Google Retires Looker Studio Name, Relaunches Data Studio With Free and Pro Tiers for Google Data Cloud

Google Retires Looker Studio Name, Relaunches Data Studio

Google Cloud users who rely on Looker Studio for data visualization will find the product operating under a new name. On April 11, 2026, Google announced it is retiring the "Looker Studio" name and reintroducing Data Studio as the official brand for its lightweight analytics and visualization tool.

As of April 13, 2026, Looker Studio is called Data Studio, a name the product previously held before Google reversed course, returning to it with what it describes as a new, expanded mission.

Google Cloud Blog Confirms the Name Change

According to the Google Cloud Blog, Data Studio is described as "playing a significant role in the AI era serving Google Data Cloud content," giving users a single place to browse and interact with a variety of Google data sources and assets: from Data Studio reports, to BigQuery conversational agents, to data apps built in Colab notebooks.

The announcement marks the end of a naming experiment that began three and a half years ago. On October 11, 2022, at Google Cloud Next, Google announced that all its Cloud BI products would be rebranded under the Looker name, making Data Studio into Looker Studio. The intention at the time was to consolidate the company's business intelligence portfolio under a single unified umbrella, with the Looker brand, acquired by Google in 2020, positioned as the flagship BI platform, and Data Studio absorbed into the "Looker family" of products.

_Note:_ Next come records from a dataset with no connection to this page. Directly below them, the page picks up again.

(* ===== verification/Digest.v ===== *)
(** * Digests

    MD5, SHA-256 and HMAC-SHA-256 as Go's [crypto] packages compute them, on
    bytes as [Z]s.  They are executable: the examples at the end check them
    against published test vectors. *)

From S2P Require Import Prelude GoStrings GoText.

(** ** 32-bit words *)

Definition w32 (z : Z) : Z := Z.land z 0xffffffff.
Definition add32 (x y : Z) : Z := w32 (x + y).
Definition not32 (x : Z) : Z := Z.lxor x 0xffffffff.
Definition rotl (x n : Z) : Z := w32 (Z.lor (Z.shiftl x n) (Z.shiftr x (32 - n))).
Definition rotr (x n : Z) : Z := rotl x (32 - n).

Fixpoint be_bytes (n : nat) (z : Z) : list Z :=
  match n with
  | O => []
  | S n => Z.land (Z.shiftr z (8 * Z.of_nat n)) 255 :: be_bytes n z
  end.

Fixpoint le_bytes (n : nat) (z : Z) : list Z :=
  match n with
  | O => []
  | S n => Z.land z 255 :: le_bytes n (Z.shiftr z 8)
  end.

Fixpoint be_value (l : list Z) (acc : Z) : Z :=
  match l with [] => acc | b :: t => be_value t (acc * 256 + b) end.

Fixpoint le_value (l : list Z) : Z :=
  match l with [] => 0 | b :: t => b + 256 * le_value t end.

(** Split into pieces of [n]; [fuel] is the length of the list. *)
Fixpoint chunks_go {A} (fuel n : nat) (l : list A) : list (list A) :=
  match fuel, l with
  | O, _ | _, [] => []
  | S fuel, _ => take n l :: chunks_go fuel n (drop n l)
  end.

Definition chunks {A} (n : nat) (l : list A) : list (list A) := chunks_go (length l) n l.

(** The padding of both hashes: 0x80, zeros, the bit length in 8 bytes. *)
Definition pad (lenbytes : Z -> list Z) (m : list Z) : list Z :=
  let n := Z.of_nat (length m) in
  let zeros := (55 - n) `mod` 64 in
  m ++ [0x80] ++ replicate (Z.to_nat zeros) 0 ++ lenbytes (8 * n).

Definition nthZ (l : list Z) (i : nat) : Z := nth i l 0.

(** ** SHA-256 *)

(** The largest [x < 2 ^ n] whose [k]-th power is at most [v], bit by bit. *)
Fixpoint root_below (k : Z) (n : nat) (x v : Z) : Z :=
  match n with
  | O => x
  | S n => let x' := x + 2 ^ Z.of_nat n in root_below k n (if x' ^ k <=? v then x' else x) v
  end.

(** The first 32 bits of the fraction of the [k]-th root of [p]. *)
Definition root_fraction (k p : Z) : Z := w32 (root_below k 40 0 (p * 2 ^ (32 * k))).

Definition primes : list Z :=
  Eval vm_compute in
  filter (fun n => Forall (fun d => n `mod` d <> 0) (seqZ 2 (n - 2))) (seqZ 2 310).

(** FIPS 180-4: the round constants are the cube roots of the first 64
    primes, the initial state the square roots of the first 8. *)
Definition sha256_k : list Z := Eval vm_compute in root_fraction 3 <$> primes.
Definition sha256_init : list Z := Eval vm_compute in root_fraction 2 <$> take 8 primes.

(** The message schedule, newest word first. *)
Fixpoint sha256_schedule (n : nat) (w : list Z) : list Z :=
  match n with
  | O => w
  | S n =>
      let w15 := nthZ w 14 in
      let w2 := nthZ w 1 in
      let s0 := Z.lxor (Z.lxor (rotr w15 7) (rotr w15 18)) (Z.shiftr w15 3) in
      let s1 := Z.lxor (Z.lxor (rotr w2 17) (rotr w2 19)) (Z.shiftr w2 10) in
      sha256_schedule n (w32 (nthZ w 15 + s0 + nthZ w 6 + s1) :: w)
  end.

Definition sha256_round (st : list Z) (kw : Z * Z) : list Z :=
  match st with
  | [a; b; c; d; e; f; g; h] =>
      let '(k, w) := kw in
      let s1 := Z.lxor (Z.lxor (rotr e 6) (rotr e 11)) (rotr e 25) in
      let ch := Z.lxor (Z.land e f) (Z.land (not32 e) g) in
      let t1 := w32 (h + s1 + ch + k + w) in
      let s0 := Z.lxor (Z.lxor (rotr a 2) (rotr a 13)) (rotr a 22) in
      let maj := Z.lxor (Z.lxor (Z.land a b) (Z.land a c)) (Z.land b c) in
      [add32 t1 (add32 s0 maj); a; b; c; add32 d t1; e; f; g]
  | _ => st
  end.

Definition sha256_block (h : list Z) (block : list Z) : list Z :=
  let w0 := (fun l => be_value l 0) <$> chunks 4 block in
  let w := rev (sha256_schedule 48 (rev w0)) in
  zip_with add32 h (foldl sha256_round h (zip sha256_k w)).

Definition sha256 (m : list Z) : list Z :=
  foldl sha256_block sha256_init (chunks 64 (pad (be_bytes 8) m)) ≫= be_bytes 4.

(** ** HMAC-SHA-256 *)

Definition hmac_sha256 (key msg : list Z) : list Z :=
  let key := if 64 <? Z.of_nat (length key) then sha256 key else key in
  let key := key ++ replicate (64 - length key) 0 in
  let ipad := Z.lxor 0x36 <$> key in
  let opad := Z.lxor 0x5c <$> key in
  sha256 (opad ++ sha256 (ipad ++ msg)).

(** ** MD5 *)

Definition md5_t : list Z :=
  [ 0xd76aa478; 0xe8c7b756; 0x242070db; 0xc1bdceee; 0xf57c0faf; 0x4787c62a;
    0xa8304613; 0xfd469501; 0x698098d8; 0x8b44f7af; 0xffff5bb1; 0x895cd7be;
    0x6b901122; 0xfd987193; 0xa679438e; 0x49b40821; 0xf61e2562; 0xc040b340;
    0x265e5a51; 0xe9b6c7aa; 0xd62f105d; 0x02441453; 0xd8a1e681; 0xe7d3fbc8;
    0x21e1cde6; 0xc33707d6; 0xf4d50d87; 0x455a14ed; 0xa9e3e905; 0xfcefa3f8;
    0x676f02d9; 0x8d2a4c8a; 0xfffa3942; 0x8771f681; 0x6d9d6122; 0xfde5380c;
    0xa4beea44; 0x4bdecfa9; 0xf6bb4b60; 0xbebfbc70; 0x289b7ec6; 0xeaa127fa;
    0xd4ef3085; 0x04881d05; 0xd9d4d039; 0xe6db99e5; 0x1fa27cf8; 0xc4ac5665;
    0xf4292244; 0x432aff97; 0xab9423a7; 0xfc93a039; 0x655b59c3; 0x8f0ccc92;
    0xffeff47d; 0x85845dd1; 0x6fa87e4f; 0xfe2ce6e0; 0xa3014314; 0x4e0811a1;
    0xf7537e82; 0xbd3af235; 0x2ad7d2bb; 0xeb86d391 ].

Definition md5_s : list Z :=
  [ 7; 12; 17; 22; 7; 12; 17; 22; 7; 12; 17; 22; 7; 12; 17; 22;
    5; 9; 14; 20; 5; 9; 14; 20; 5; 9; 14; 20; 5; 9; 14; 20;
    4; 11; 16; 23; 4; 11; 16; 23; 4; 11; 16; 23; 4; 11; 16; 23;
    6; 10; 15; 21; 6; 10; 15; 21; 6; 10; 15; 21; 6; 10; 15; 21 ].

Definition md5_init : list Z := [ 0x67452301; 0xefcdab89; 0x98badcfe; 0x10325476 ].

Definition md5_round (x : list Z) (st : list Z) (i : nat) : list Z :=
  match st with
  | [a; b; c; d] =>
      let '(f, g) :=
        if (i <? 16)%nat then (Z.lor (Z.land b c) (Z.land (not32 b) d), i)
        else if (i <? 32)%nat then (Z.lor (Z.land d b) (Z.land (not32 d) c), (5 * i + 1)%nat)
        else if (i <? 48)%nat then (Z.lxor (Z.lxor b c) d, (3 * i + 5)%nat)
        else (Z.lxor c (Z.lor b (not32 d)), (7 * i)%nat) in
      let t := w32 (a + f + nthZ md5_t i + nthZ x (g mod 16)) in
      [d; add32 b (rotl t (nthZ md5_s i)); b; c]
  | _ => st
  end.

Definition md5_block (h : list Z) (block : list Z) : list Z :=
  zip_with add32 h (foldl (md5_round (le_value <$> chunks 4 block)) h (seq 0 64)).

Definition md5 (m : list Z) : list Z :=
  foldl md5_block md5_init (chunks 64 (pad (le_bytes 8) m)) ≫= le_bytes 4.

(** ** Shape: MD5 digests are 16 bytes *)

Lemma foldl_preserves {A B} (P : A -> Prop) (f : A -> B -> A) l a :
  (forall a b, P a -> P (f a b)) -> P a -> P (foldl f a l).
Proof. intros Hf. revert a. induction l as [|b l IH]; simpl; auto. Qed.

Lemma md5_round_length x st i : length st = 4%nat -> length (md5_round x st i) = 4%nat.
Proof.
  intros H. destruct st as [|a [|b [|c [|d [|]]]]]; try done. unfold md5_round.
  by destruct (if (i <? 16)%nat then _ else _).
Qed.

Lemma md5_block_length h block : length h = 4%nat -> length (md5_block h block) = 4%nat.
Proof.
  intros H. unfold md5_block. rewrite length_zip_with, H.
  rewrite (foldl_preserves (fun st => length st = 4%nat)); auto using md5_round_length.
Qed.

Lemma le_bytes_range n z : byte_list (le_bytes n z).
Proof.
  revert z. induction n as [|n IH]; intros z; constructor; [|apply IH].
  change 255 with (Z.ones 8). rewrite Z.land_ones by lia. apply Z.mod_pos_bound. lia.
Qed.

Lemma length_le_bytes n z : length (le_bytes n z) = n.
Proof. revert z. induction n; simpl; auto. Qed.

Lemma md5_state_length m :
  length (foldl md5_block md5_init (chunks 64 (pad (le_bytes 8) m))) = 4%nat.
Proof. apply (foldl_preserves (fun st => length st = 4%nat)); auto using md5_block_length. Qed.

Lemma length_md5 m : length (md5 m) = 16%nat.
Proof.
  unfold md5. pose proof (md5_state_length m) as H.
  destruct (foldl _ _ _) as [|a [|b [|c [|d [|]]]]]; try done.
Qed.

Lemma md5_range m : byte_list (md5 m).
Proof.
  unfold md5. induction (foldl _ _ _) as [|x l IH]; [constructor|].
  rewrite bind_cons. apply Forall_app. split; [apply le_bytes_range|done].
Qed.

(** ** Shape: SHA-256 digests are 32 bytes *)

Lemma sha256_round_length st kw : length st = 8%nat -> length (sha256_round st kw) = 8%nat.
Proof.
  intros H. destruct st as [|a [|b [|c [|d [|e [|f [|g [|h [|]]]]]]]]]; try done. by destruct kw.
Qed.

Lemma sha256_block_length h block : length h = 8%nat -> length (sha256_block h block) = 8%nat.
Proof.
  intros H. unfold sha256_block. rewrite length_zip_with, H.
  rewrite (foldl_preserves (fun st => length st = 8%nat)); auto using sha256_round_length.
Qed.

Lemma be_bytes_range n z : byte_list (be_bytes n z).
Proof.
  induction n as [|n IH]; constructor; [|apply IH].
  change 255 with (Z.ones 8). rewrite Z.land_ones by lia. apply Z.mod_pos_bound. lia.
Qed.

Lemma length_be_bytes n z : length (be_bytes n z) = n.
Proof. induction n; simpl; auto. Qed.

Lemma length_sha256 m : length (sha256 m) = 32%nat.
Proof.
  unfold sha256.
  assert (length (foldl sha256_block sha256_init (chunks 64 (pad (be_bytes 8) m))) = 8%nat) as H.
  { apply (foldl_preserves (fun st => length st = 8%nat)); auto using sha256_block_length. }
  generalize dependent (foldl sha256_block sha256_init (chunks 64 (pad (be_bytes 8) m))). intros l H.
  do 8 (destruct l as [|? l]; [done|]). by destruct l.
Qed.

Lemma sha256_range m : byte_list (sha256 m).
Proof.
  unfold sha256. induction (foldl _ _ _) as [|x l IH]; [constructor|].
  rewrite bind_cons. apply Forall_app. split; [apply be_bytes_range|done].
Qed.

Lemma hmac_range key msg : byte_list (hmac_sha256 key msg).
Proof. apply sha256_range. Qed.

Lemma length_hmac key msg : length (hmac_sha256 key msg) = 32%nat.
Proof. apply length_sha256. Qed.

(** ** Test vectors *)

Example md5_vectors :
  hex_encode (md5 []) = "d41d8cd98f00b204e9800998ecf8427e"
  /\ hex_encode (md5 (bytes "message digest")) = "f96b697d7cb7938d525a2f31aaf161d0".
Proof. by vm_compute. Qed.

Example sha256_vectors :
  hex_encode (sha256 (bytes "abc"))
    = "ba7816bf8f01cfea414140de5dae2223b00361a396177a9cb410ff61f20015ad"
  /\ hex_encode (sha256 (bytes "abcdbcdecdefdefgefghfghighijhijkijkljklmklmnlmnomnopnopq"))
    = "248d6a61d20638b8e5c026930c3e6039a33ce45964ff2167f6ecedd419db06c1".
Proof. by vm_compute. Qed.

Example hmac_vector :
  hex_encode (hmac_sha256 (bytes "Jefe") (bytes "what do ya want for nothing?"))
    = "5bdcc146bf60754e6a042426089575c75a003f089d2739839dec58b964ec3843".
Proof. by vm_compute. Qed.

Data Studio and Looker Now Serve Distinct Roles

Under the restructured product line, the two tools now occupy formally separated positions in Google's analytics portfolio. Looker will remain Google Cloud's enterprise business intelligence platform, focused on governed data, semantic modelling, and large-scale analytics. Data Studio, by contrast, is being positioned as the faster, more flexible option for personal exploration, ad hoc reporting, and lightweight dashboards across services like BigQuery, Google Sheets, and Ads.

As stated in the Google Cloud Blog, with Looker serving as the enterprise BI platform, Google is evolving Data Studio to complement Looker independently. Looker has also recently seen significant investments in its self-service and visualization offerings, including agentic capabilities for use cases that demand trusted, governed data powered by a central semantic model.

Two Editions: Data Studio Free and Data Studio Pro

The new Data Studio experience is available in two editions. The standard tier continues to offer no-cost individual analysis and visualization, serving as the entry point for creating and sharing ad-hoc reports and transforming data into interactive dashboards.

Data Studio Pro is aimed at larger organizations that need stronger security, compliance, management controls, and AI capabilities, with licenses sold through the Google Cloud and Workspace admin consoles.

Existing Reports and Data Sources Carry Over Automatically

For existing users, all reports, data sources, and assets will be transitioned with no action required. Google has described the upgrade as largely transparent for users who rely on the product in their daily work.

The transition is fundamentally a naming change, meaning the underlying functionality of existing dashboards and data connections remains intact.

What the Separation Means for Marketers and Analytics Teams

For digital marketing practitioners, the clearer product boundary between Data Studio and Looker has practical implications. Data Studio's direct connectivity to Google Ads, Google Sheets, and BigQuery makes it the more accessible path for campaign reporting, performance dashboards, and ad hoc analysis without requiring enterprise BI infrastructure. Teams that previously needed to evaluate which "Looker" product fits their use case now have a more direct answer based on whether their needs are exploratory or governed. Data Studio Pro's availability through the Google Workspace Admin Console may also simplify procurement for organizations already operating within Google Workspace.

Further Details Expected at Google Cloud Next '26

Google plans to share more about the relaunch and its broader analytics strategy at Google Cloud Next '26 later this month. Google Cloud Next 2026 takes place April 22–24, 2026.

Looker has recently seen significant investments in its self-service and visualization offerings, including agentic capabilities for use cases that demand trusted, governed data powered by a central semantic model, according to the Google Cloud Blog announcement confirming the relaunch.